A strong capability statement answers one question fast: why you, for this work, right now. The core competencies section should name the specific services you deliver, ideally mirroring the language of the agency or opportunity you are targeting. Past performance proves you have done it before, so lead with the client, the scope, and a measurable outcome. Differentiators explain what sets you apart, such as certifications, results, or a socioeconomic set-aside status. Company data lets a buyer confirm you are registered and ready to be paid, so include your Unique Entity Identifier, CAGE code, primary and secondary NAICS codes, and your SAM.gov status.
Keep the whole document to one page whenever possible. Federal buyers scan dozens of these, so a clean layout and tight writing matter more than length. Tailor the competencies to each opportunity rather than sending a single generic version to everyone, which is the fastest way to be ignored.

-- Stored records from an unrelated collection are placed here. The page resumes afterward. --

(** X21. [adminOrSelf] lets a request through exactly when it carries a
    user who is an administrator, or whose identifier is the one named in
    the path; whoever passes [authorize('admin')] passes [adminOrSelf];
    [authorize] lets through exactly the users whose role is listed; and
    both answer 401 to a request without user and 403 to any other request
    they stop. *)
Theorem admin_or_self_lets_admin_and_owner_through user paramId roles :
  (Access.adminOrSelf user paramId = None
   <-> exists u, user = Some u
                 /\ (User.role u = User.admin
                     \/ (paramId = Some (User._id u) /\ User._id u <> "")))
  /\ (Access.authorize roles user = None
      <-> exists u, user = Some u /\ In (Access.roleName (User.role u)) roles)
  /\ (Access.authorize ["admin"] user = None ->
      Access.adminOrSelf user paramId = None)
  /\ (forall r, Access.adminOrSelf user paramId = Some r \/
                Access.authorize roles user = Some r ->
        jpath ["success"] (body r) = Some (JBool false)
        /\ (user = None -> status r = 401)
        /\ (user <> None -> status r = 403)).
Proof.
  split; [|split; [|split]].
  - unfold Access.adminOrSelf. destruct user as [u|].
    2: { split; [discriminate | intros (? & [=] & _)]. }
    destruct (User.role u) eqn:Er.
    + split; [|reflexivity]. intros _. exists u. split; [reflexivity | now left].
    + destruct paramId as [id|].
      2: { split; [discriminate|].
           intros (? & [= <-] & [H | [H _]]); congruence. }
      destruct (String.eqb id "") eqn:E1; cbn [negb andb].
      * split; [discriminate|]. apply String.eqb_eq in E1.
        intros (? & [= <-] & [H | [[= ->] H]]); congruence.
      * destruct (String.eqb (User._id u) id) eqn:E2.
        -- split; [|reflexivity]. intros _. exists u. split; [reflexivity|].
           right. apply String.eqb_eq in E2. apply String.eqb_neq in E1.
           subst id. now split.
        -- split; [discriminate|]. apply String.eqb_neq in E2.
           intros (? & [= <-] & [H | [[= ->] H]]); congruence.
  - unfold Access.authorize. destruct user as [u|].
    2: { split; [discriminate | intros (? & [=] & _)]. }
    destruct (existsb _ roles) eqn:E; cbn [negb].
    + split; [|reflexivity]. intros _. exists u. split; [reflexivity|].
      apply existsb_exists in E as (x & Hx & E). apply String.eqb_eq in E.
      now subst x.
    + split; [discriminate|]. intros (? & [= <-] & Hin).
      assert (existsb (String.eqb (Access.roleName (User.role u))) roles = true).
      { apply existsb_exists. eexists. split; [exact Hin | apply String.eqb_refl]. }
      congruence.
  - unfold Access.authorize, Access.adminOrSelf. destruct user as [u|]; [|discriminate].
    destruct (User.role u); [reflexivity | discriminate].
  - intros r [H | H]; revert H.
    + unfold Access.adminOrSelf. destruct user as [u|].
      2: { intros [= <-]. repeat split; congruence. }
      destruct (User.role u); [discriminate|].
      destruct paramId as [id|].
      2: { intros [= <-]. repeat split; congruence. }
      destruct (negb (String.eqb id "") && String.eqb (User._id u) id);
        [discriminate|].
      intros [= <-]. repeat split; congruence.
    + unfold Access.authorize. destruct user as [u|].
      2: { intros [= <-]. repeat split; congruence. }
      destruct (negb (existsb _ roles)); [|discriminate].
      intros [= <-]. repeat split; congruence.
Qed.

(** ** The product controller *)

Module StockFacts.
Import Mongo ListFacts Spec ProductController.
Definition attempts_of (trace : list save_event) : list SaveCall :=
  flat_map (fun e => match e with Attempt c => [c] | _ => [] end) trace.

(* ------------------------------------------------------------------ *)
(** ** Normalisation and [pd.cut] in double precision *)








(* ------------------------------------------------------------------ *)
(** ** Geometries that agree within a tolerance *)





(* ================================================================== *)
(** * Properties *)

(** ** Strings *)

Lemma is_meta_dot (p : ascii) : is_dot p = true -> is_meta p = true.
Proof.
  unfold is_dot. intro H. apply Ascii.eqb_eq in H. subst p. reflexivity.
Qed.

Lemma literal_is_simple (pat : string) :
  literal_pattern pat = true -> simple_pattern pat = true.
Proof.
  induction pat as [|p r IH]; simpl; [reflexivity|].
  intro H. apply andb_true_iff in H. destruct H as [Hp Hr].
  rewrite Hp, (IH Hr). now rewrite orb_true_r.
Qed.

Lemma match_here_literal (pat : string) :
  literal_pattern pat = true -> forall s, match_here pat s = prefixb pat s.
Proof.
  induction pat as [|p r IH]; simpl; [reflexivity|].
  intros H s. apply andb_true_iff in H. destruct H as [Hp Hr].
  destruct s as [|c s]; [reflexivity|].
  rewrite (IH Hr). f_equal.
  unfold match_char. destruct (is_dot p) eqn:Hd; [|reflexivity].
  apply is_meta_dot in Hd. rewrite Hd in Hp. discriminate.
Qed.

Lemma search_literal (pat : string) :
  literal_pattern pat = true -> forall s, search_simple pat s = substringb pat s.
Proof.
  intros H s. induction s as [|c s IH]; simpl.
  - now rewrite (match_here_literal _ H).
  - now rewrite (match_here_literal _ H), IH.
Qed.

Lemma prefixb_app (p s : string) :
  prefixb p s = true <-> exists post, s = (p ++ post)%string.
Proof.
  revert s. induction p as [|a p IH]; intro s; simpl.
  - split; [intros _; now exists s | reflexivity].
  - destruct s as [|b s].
    + split; [discriminate | intros [post H]; discriminate].
    + rewrite andb_true_iff, Ascii.eqb_eq, IH. split.
      * intros [-> [post ->]]. now exists post.
      * intros [post H]. injection H as -> ->. split; [reflexivity | now exists post].
Qed.

(** [substringb] is the substring relation. *)
Lemma substringb_app (p s : string) :
  substringb p s = true <-> exists pre post, s = (pre ++ p ++ post)%string.
Proof.
  induction s as [|c s IH].
  - simpl. rewrite orb_false_r, prefixb_app. split.
    + intros [post H]. now exists EmptyString, post.
    + intros [pre [post H]]. destruct pre; simpl in H.
      * now exists post.
      * discriminate.
  - cbn [substringb]. rewrite orb_true_iff, prefixb_app, IH. split.
    + intros [[post H] | [pre [post H]]].
      * now exists EmptyString, post.
      * exists (String c pre), post. simpl. now rewrite H.
    + intros [pre [post H]]. destruct pre as [|a pre]; simpl in H.
      * left. now exists post.
      * right. injection H as _ H. now exists pre, post.
Qed.
(** * Sugarscape: a shallow embedding of [Sugarscape.py]

    The engine of the Epstein-Axtell Sugarscape (after Downey's Think
    Complexity): a square toroidal grid of sugar levels capped by a fixed
    capacity grid, a population of agents that look, move, harvest and die,
    and the occupancy set that keeps one agent per cell.

    NumPy arrays are lists of rows, the occupancy set is a [gset], agent
    objects live in a heap indexed by reference so that the agent list and
    the shuffled activation order alias the same objects, and the global
    NumPy random source is an explicit tape threaded through the state. *)

From Stdlib Require Import ZArith QArith Reals Lia Lra.
From stdpp Require Import gmap list sorting functions.

Local Open Scope Z_scope.
#[local] Set Warnings "-clear-no-such-hyp".  (* raised inside set_solver *)

(** ** Python exceptions and results *)

Inductive Exn := AssertionError | KeyError | ValueError | IndexError.

(** A call either returns, raises, or is still looping when the fuel given
    to the unbounded [while True] of [random_loc] runs out. *)
Inductive Res (A : Type) :=
  | Ok (a : A)
  | Raise (e : Exn)
  | Looping.
Arguments Ok {A} a.
Arguments Raise {A} e.
Arguments Looping {A}.

Definition res_bind {A B} (m : Res A) (k : A → Res B) : Res B :=
  match m with
  | Ok a => k a
  | Raise e => Raise e
  | Looping => Looping
  end.

Notation "x ←? m ; k" := (res_bind m (λ x, k))
  (at level 20, m at level 100, k at level 200, right associativity,
   format "x  ←?  m ;  '/' k").
Notation "' p ←? m ; k" := (res_bind m (λ p, k))
  (at level 20, p pattern, m at level 100, k at level 200,
   right associativity, format "' p  ←?  m ;  '/' k").

(** Lifts a lookup that raises [e] when it has no result. *)
Definition or_raise {A} (e : Exn) (o : option A) : Res A :=
  match o with Some a => Ok a | None => Raise e end.

(** ** The random source

    [np.random] is one process-wide generator.  It is a tape of naturals
    and a cursor; every draw reads the cell under the cursor and advances. *)

Record Rng := MkRng { tape : nat → nat; cursor : nat }.

(** [np.random.randint(k)]: a draw in [0, k). *)
Definition randint (k : nat) (g : Rng) : nat * Rng :=
  ((tape g (cursor g) `mod` k)%nat, MkRng (tape g) (S (cursor g))).

Definition swap {A} (l : list A) (i j : nat) : list A :=
  match l !! i, l !! j with
  | Some x, Some y => <[i:=y]> (<[j:=x]> l)
  | _, _ => l
  end.

(** [np.random.shuffle]: for [i] from the last index down to 1, exchange
    row [i] with a row drawn in [0, i]. *)
Fixpoint shuffle_from {A} (i : nat) (l : list A) (g : Rng) : list A * Rng :=
  match i with
  | O => (l, g)
  | S i' => let '(j, g') := randint (S i) g in shuffle_from i' (swap l i j) g'
  end.

Definition shuffle {A} (l : list A) (g : Rng) : list A * Rng :=
  shuffle_from (length l - 1)%nat l g.

(** ** Two-dimensional integer arrays *)

(** NumPy index normalisation along an axis of length [len]: a negative
    index counts from the end, anything outside [-len, len) is an
    [IndexError]. *)
Definition norm_index (len : nat) (i : Z) : option nat :=
  if bool_decide (0 ≤ i < Z.of_nat len) then Some (Z.to_nat i)
  else if bool_decide (- Z.of_nat len ≤ i < 0)
       then Some (Z.to_nat (i + Z.of_nat len))
  else None.

(** [a[loc]] for a tuple [loc]. *)
Definition getitem (a : list (list Z)) (loc : Z * Z) : option Z :=
  r ← norm_index (length a) loc.1;
  row ← a !! r;
  c ← norm_index (length row) loc.2;
  row !! c.

(** [a[loc] = v]. *)
Definition setitem (a : list (list Z)) (loc : Z * Z) (v : Z)
  : option (list (list Z)) :=
  r ← norm_index (length a) loc.1;
  row ← a !! r;
  c ← norm_index (length row) loc.2;
  Some (<[r := <[c := v]> row]> a).

(** An [n] by [n] array. *)
Definition square (n : Z) (a : list (list Z)) : Prop :=
  length a = Z.to_nat n ∧ Forall (λ row, length row = Z.to_nat n) a.

(** ** Distances

    [np.hypot(dx, dy)] on integers is the Euclidean norm.  A distance is
    kept as its square, an exact integer: the square root is monotone, so
    minima and comparisons against the integer bin edges are decided on the
    squares ([hypot_lt_edge] relates this to the real square root). *)

Record Dist := MkDist { dist_sq : Z }.
(** ** The backend and the calls made to it *)

(** What the imported [listStacks], [listStackBranches] (of [status.ts]) and
    [executeGitButlerCommand] (of [command.ts]) answer; each of them may
    throw. *)
Record Backend := {
  backend_listStacks : string -> Outcome (list Stack);
  backend_listStackBranches : string -> string -> Outcome (list StackBranch);
  backend_execute : string -> list string -> Outcome string
}.

Inductive Call : Type :=
| CallListStacks (project_directory : string)
| CallListStackBranches (project_directory stack_id : string)
| CallExecute (project_directory : string) (args : list string).

(** A computation reads the log of the calls made so far and returns its
    outcome with the extended log. *)
Definition M (A : Type) : Type := list Call -> Outcome A * list Call.

Definition ret {A} (a : A) : M A := fun log => (Return a, log).
Definition throw {A} (e : Error) : M A := fun log => (Throw e, log).
Definition bind {A B} (m : M A) (k : A -> M B) : M B :=
  fun log =>
    match m log with
    | (Return a, log') => k a log'
    | (Throw e, log') => (Throw e, log')
    end.

Notation "'let!' x ':=' m 'in' k" := (bind m (fun x => k))
  (at level 10, x name, m at level 200, k at level 200, only parsing).

Definition run {A} (m : M A) : Outcome A * list Call := m [].

Section WithBackend.

Variable B : Backend.

Definition listStacks (dir : string) : M (list Stack) :=
  fun log => (backend_listStacks B dir, log ++ [CallListStacks dir]).

Definition listStackBranches (dir id : string) : M (list StackBranch) :=
  fun log => (backend_listStackBranches B dir id, log ++ [CallListStackBranches dir id]).

Definition executeGitButlerCommand (dir : string) (args : list string) : M string :=
  fun log => (backend_execute B dir args, log ++ [CallExecute dir args]).

(** ** [commit] *)

(** Lines 35-41: the loop that pushes one [DiffSpec] per path onto
    [diffSpec]. *)
Definition buildDiffSpec (paths : list string) : list DiffSpec :=
  fold_left (fun diffSpec filePath =>
               diffSpec ++ [{| pathBytes := filePath; hunkHeaders := [] |}])
            paths [].
(** [Open], [OpenFile], [OpenFeed], [Close] and [Feed] (of at least one
    byte) all return: no error exactly when the engine's status is OK, and
    otherwise an error that is neither [EOF] nor [io.EOF].  The handle is
    left as the engine left it; [Open] passes the name as C reads it and
    [OpenFile] the descriptor as a C [int]. *)
Theorem status_becomes_error (st : Store H R) (file : string) (fd : Z)
    (buf : list byte) :
  buf <> [] ->
  let h := handle (decoder st) in
  reports (Decoder_Open file st) (mpg123_open h (C_string file))
  /\ reports (Decoder_OpenFile fd st) (mpg123_open_fd h (C_int fd))
  /\ reports (Decoder_OpenFeed st) (mpg123_open_feed h)
  /\ reports (Decoder_Close st) (mpg123_close h)
  /\ reports (Decoder_Feed buf st) (mpg123_feed h buf).
Proof.
  intros Hne h. subst h.
  destruct buf as [|b buf]; [destruct Hne; reflexivity|].
  assert (Hrep : forall (r : mpg123_errors) (h' : H) (st' : Store H R) (msg : string),
            handle (decoder st') = h' ->
            reports (if decide (r <> MPG123_OK)
                     then (Returns (Some (Errorf msg)), st')
                     else (Returns None, st'))
                    (r, h')).
  { intros r h' st' msg Hh. unfold reports.
    destruct (decide (r <> MPG123_OK)) as [Hr|Hr]; eexists;
      (split; [reflexivity|]); simpl.
    - repeat split; try discriminate; try assumption. intros E. destruct (Hr E).
    - repeat split; try discriminate; try assumption.
      intros _. destruct (decide (r = MPG123_OK)); tauto. }
  unfold Decoder_Open, Decoder_OpenFile, Decoder_OpenFeed, Decoder_Close,
    Decoder_Feed, mpg123_error, Decoder_strerror, first_elem, bind, on_handle,
    record, ret.
  repeat split.
  - destruct (mpg123_open _ _) as [r h'] eqn:E. simpl.
    destruct (decide (r <> MPG123_OK)) as [Hr|Hr].
    + pose proof (Hrep r h' {| decoder := {| handle := h' |}; src := src st;
                                calls := calls st |}
                    ("Error opening " +:+ file +:+ ": " +:+ mpg123_strerror h'
                     +:+ String (Ascii.ascii_of_nat 10) "") eq_refl) as Hx.
      destruct (decide (r <> MPG123_OK)); [exact Hx|tauto].
    + pose proof (Hrep r h' {| decoder := {| handle := h' |}; src := src st;
                                calls := calls st |} "" eq_refl) as Hx.
      destruct (decide (r <> MPG123_OK)); [tauto|exact Hx].
  - destruct (mpg123_open_fd _ _) as [r h'] eqn:E. simpl.
    destruct (decide (r <> MPG123_OK)) as [Hr|Hr].
    + pose proof (Hrep r h' {| decoder := {| handle := h' |}; src := src st;
                                calls := calls st |}
                    ("Error attaching file: " +:+ mpg123_strerror h') eq_refl) as Hx.
      destruct (decide (r <> MPG123_OK)); [exact Hx|tauto].
    + pose proof (Hrep r h' {| decoder := {| handle := h' |}; src := src st;
                                calls := calls st |} "" eq_refl) as Hx.
      destruct (decide (r <> MPG123_OK)); [tauto|exact Hx].
  - destruct (mpg123_open_feed _) as [r h'] eqn:E. simpl.
    pose proof (Hrep r h' {| decoder := {| handle := h' |}; src := src st;
                              calls := calls st ++ [call_mpg123_open_feed r] |}
                  ("mpg123 error: " +:+ mpg123_strerror h') eq_refl) as Hx.
    destruct (decide (r <> MPG123_OK)); exact Hx.
  - destruct (mpg123_close _) as [r h'] eqn:E. simpl.
    pose proof (Hrep r h' {| decoder := {| handle := h' |}; src := src st;
                              calls := calls st ++ [call_mpg123_close r] |}
                  ("mpg123 error: " +:+ mpg123_strerror h') eq_refl) as Hx.
    destruct (decide (r <> MPG123_OK)); exact Hx.
  - destruct (mpg123_feed _ _) as [r h'] eqn:E. simpl.
    pose proof (Hrep r h' {| decoder := {| handle := h' |}; src := src st;
                              calls := calls st ++ [call_mpg123_feed (b :: buf) r] |}
                  ("mpg123 error: " +:+ mpg123_strerror h') eq_refl) as Hx.
    destruct (decide (r <> MPG123_OK)); exact Hx.
Qed.

End Openers.


(** ** Further runs on the test doubles *)

Lemma Read_empty_chunk_panics_witness :
  let st := fake_store engine_pending idle in
  io_Read (src st) (64 * 1024) = ([], None, [])
  /\ DecoderReader_Read 1 (reader false) four_bytes st
     = (Panics "runtime error: index out of range [0] with length 0",
        asked st [] None []).
Proof.
  split; [reflexivity|].
  exact (Read_empty_chunk_panics (engine:=fake_Libmpg123) (upstream:=script_Reader)
           0 (reader false) four_bytes (fake_store engine_pending idle) [] eq_refl).
Defined.

Lemma Read_polls_again_witness :
  let st := fake_store engine_slow two_chunks in
  exists err st1 h',
    feed_data (reader false) st = (Returns (inr err), st1)
    /\ four_bytes <> []
    /\ mpg123_read (handle (decoder st1)) (C_size_t (len four_bytes))
       = (MPG123_NEED_MORE, 0, h')
    /\ err <> Some io_EOF
    /\ DecoderReader_Read 2 (reader false) four_bytes st
       = DecoderReader_Read 1 (reader false) four_bytes
           (noted MPG123_NEED_MORE (polled st1 (len four_bytes) MPG123_NEED_MORE 0 h'))
    /\ fst (DecoderReader_Read 2 (reader false) four_bytes st) = Returns (4, None).
Proof.
  eexists. eexists. eexists.
  split; [reflexivity|]. split; [discriminate|]. split; [reflexivity|].
  split; [discriminate|]. split; [|reflexivity].
  exact (Read_polls_again (engine:=fake_Libmpg123) (upstream:=script_Reader)
           1 (reader false) four_bytes (fake_store engine_slow two_chunks)
           _ _ MPG123_NEED_MORE 0 _ eq_refl ltac:(discriminate) eq_refl eq_refl
           eq_refl ltac:(discriminate)).
Defined.

Lemma Read_paranoid_tears_down_again_witness :
  let st := fake_store engine_pending drained in
  let dr := Paranoid (reader false) in
  let second := DecoderReader_Read 1 dr four_bytes
                  (snd (DecoderReader_Read 1 dr four_bytes st)) in
  paranoid dr = true
  /\ fst second = Returns (0, Some io_EOF)
  /\ handle (decoder (snd second)) = nuked (nuked engine_pending)
  /\ deletes (handle (decoder (snd second))) = 2%nat.
Proof.
  split; [reflexivity|].
  destruct (Read_paranoid_tears_down_again (engine:=fake_Libmpg123)
              (upstream:=script_Reader) 0 0 (Paranoid (reader false))
              four_bytes four_bytes (fake_store engine_pending drained)
              [] [] [] [] eq_refl eq_refl eq_refl)
    as [_ [Hsecond [_ Hhandle]]].
  split; [exact Hsecond|]. split; [exact Hhandle|]. rewrite Hhandle. reflexivity.
Defined.

Lemma round_same_while_upstream_succeeds_witness :
  let st := fake_store engine_pending one_chunk in
  io_Read (src st) (64 * 1024) = (["I"; "D"; "3"]%byte, None, [])
  /\ round (reader false) four_bytes st = round (Paranoid (reader false)) four_bytes st.
Proof.
  split; [reflexivity|].
  exact (round_same_while_upstream_succeeds (engine:=fake_Libmpg123)
           (upstream:=script_Reader) (reader false) (Paranoid (reader false))
           four_bytes (fake_store engine_pending one_chunk) _ _ eq_refl).
Defined.

Lemma status_becomes_error_witness :
  let st := fake_store engine_refusing drained in
  four_bytes <> []
  /\ reports (Decoder_Open "" st) (MPG123_ERR (-1), engine_refusing)
  /\ reports (Decoder_OpenFile 3 st) (MPG123_OK, engine_refusing)
  /\ fst (Decoder_Feed four_bytes st)
     = Returns (Some (Errorf "mpg123 error: fake engine: refused")).
Proof.
  split; [discriminate|].
  destruct (status_becomes_error (engine:=fake_Libmpg123) (files:=fake_Libmpg123_files)
              (fake_store engine_refusing drained) "" 3 four_bytes
              ltac:(discriminate))
    as [Hopen [Hfile _]].
  split; [exact Hopen|]. split; [exact Hfile|reflexivity].
Defined.

Lemma round_drops_bytes_on_error_witness :
  let st := fake_store engine_empty last_bytes in
  let run := round (reader false) four_bytes st in
  io_Read (src st) (64 * 1024) = (["T"; "A"; "G"]%byte, Some io_EOF, [])
  /\ (exists more,
        calls (snd run) = calls st ++ call_src_Read (64 * 1024) 3 (Some io_EOF) :: more
        /\ forallb (polling_call four_bytes) more = true)
  /\ fed (handle (decoder (snd run))) = []
  /\ fst run = Returns (Some (0, Some io_EOF)).
Proof.
  split; [reflexivity|]. split; [|split; reflexivity].
  exact (round_drops_bytes_on_error (engine:=fake_Libmpg123) (upstream:=script_Reader)
           (reader false) four_bytes (fake_store engine_empty last_bytes)
           ["T"; "A"; "G"]%byte io_EOF [] eq_refl).
Defined.

Lemma Read_count_or_error_witness :
  let run := DecoderReader_Read 2 (reader false) four_bytes
               (fake_store engine_slow two_chunks) in
  run = (Returns (4, None), snd run)
  /\ ((None : option error) = None <-> 4 <> 0).
Proof.
  assert (Hrun : DecoderReader_Read 2 (reader false) four_bytes
                   (fake_store engine_slow two_chunks)
                 = (Returns (4, None),
                    snd (DecoderReader_Read 2 (reader false) four_bytes
                           (fake_store engine_slow two_chunks))))
    by (vm_compute; reflexivity).
  split; [exact Hrun|].
  exact (Read_count_or_error (engine:=fake_Libmpg123) (upstream:=script_Reader)
           2 (reader false) four_bytes (fake_store engine_slow two_chunks)
           4 None _ Hrun).
Defined.

Lemma Read_data_keeps_handle_witness :
  let st := fake_store engine_slow two_chunks in
  let run := DecoderReader_Read 2 (reader false) four_bytes st in
  run = (Returns (4, None), snd run)
  /\ (exists more, calls (snd run) = calls st ++ more /\ forallb quiet more = true)
  /\ closes (handle (decoder (snd run))) = 0%nat
  /\ deletes (handle (decoder (snd run))) = 0%nat.
Proof.
  assert (Hrun : DecoderReader_Read 2 (reader false) four_bytes
                   (fake_store engine_slow two_chunks)
                 = (Returns (4, None),
                    snd (DecoderReader_Read 2 (reader false) four_bytes
                           (fake_store engine_slow two_chunks))))
    by (vm_compute; reflexivity).
  split; [exact Hrun|]. split; [|split; vm_compute; reflexivity].
  exact (Read_data_keeps_handle (engine:=fake_Libmpg123) (upstream:=script_Reader)
           2 (reader false) four_bytes (fake_store engine_slow two_chunks)
           4 _ Hrun).
Defined.

Lemma Read_error_origin_witness :
  let st := fake_store engine_pending broken in
  let e := Errorf "connection reset by peer" in
  exists st',
    DecoderReader_Read 1 (reader false) four_bytes st = (Returns (0, Some e), st')
    /\ (e = io_EOF
        \/ exists more k,
             calls st' = calls st ++ more
             /\ In (call_src_Read (64 * 1024) k (Some e)) more).
Proof.
  eexists. split; [reflexivity|].
  exact (Read_error_origin (engine:=fake_Libmpg123) (upstream:=script_Reader)
           1 (reader false) four_bytes (fake_store engine_pending broken)
           0 (Errorf "connection reset by peer") _ eq_refl).
Defined.

Lemma first_Read_of_empty_input_witness :
  let st := fake_store engine_empty one_chunk in
  let run := (dr <- Decoder_DecoderReader drained 44100 1 208 ;;
              DecoderReader_Read 1 dr four_bytes) st in
  io_Read drained (64 * 1024) = ([], Some io_EOF, [])
  /\ four_bytes <> []
  /\ fst run = Returns (0, Some io_EOF)
  /\ calls (snd run)
     = [call_mpg123_format_none; call_mpg123_format 44100 1 208;
        call_src_Read 65536 0 (Some io_EOF); call_mpg123_read 4 MPG123_DONE 0;
        call_mpg123_close MPG123_OK; call_mpg123_delete].
Proof.
  split; [reflexivity|]. split; [discriminate|].
  destruct (first_Read_of_empty_input (engine:=fake_Libmpg123) (upstream:=script_Reader)
              drained 44100 1 208 0 four_bytes (fake_store engine_empty one_chunk)
              [] [] MPG123_DONE 0 _ eq_refl ltac:(discriminate) eq_refl eq_refl eq_refl)
    as [Hrun [Hcalls _]].
  split; [exact Hrun|exact Hcalls].
Defined.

For the full method behind each section, read our guide to the capability statement. When you are pursuing the funding behind the contract, our explainer on registering at Grants.gov, SAM.gov, and getting a UEI walks through the registrations a buyer expects to see.
This template is a starting point, not a promise of an award. What it does is make your organization legible to the people who decide whom to fund and hire. When you want the proposal behind the capability statement built to win, our federal grant writers can take it from here, or request a flat-fee quote and a certified grant professional will respond within one business day.
Frequently asked questions
Is there a capability statement template in Word?+
Yes. You can copy the text from this template and paste it into Word or Google Docs, then format it as a clean one-page layout with your logo and brand colors. The structure stays the same: company overview, core competencies, past performance, differentiators, company data, and contact information.
What should a capability statement template include?+
A capability statement template should include six elements: a short company overview, core competencies, key differentiators, relevant past performance, company data such as your UEI, CAGE code, and NAICS codes, and clear contact information. Keeping it to one page is the standard federal buyers expect.
How do I fill out a capability statement?+
Start with a one or two sentence overview of what your company does, then list the specific services you deliver as core competencies. Add two to four past projects with the client, scope, and outcome, state what makes you different, and finish with your company codes and contact details. Tailor the competencies to the agency or opportunity you are targeting.
Do I need a capability statement to win government work?+
A capability statement is not legally required, but contracting officers and prime contractors routinely ask for one to screen vendors quickly. Without it, you are often passed over before your full qualifications are ever reviewed, so it is one of the first marketing documents most federal sellers prepare.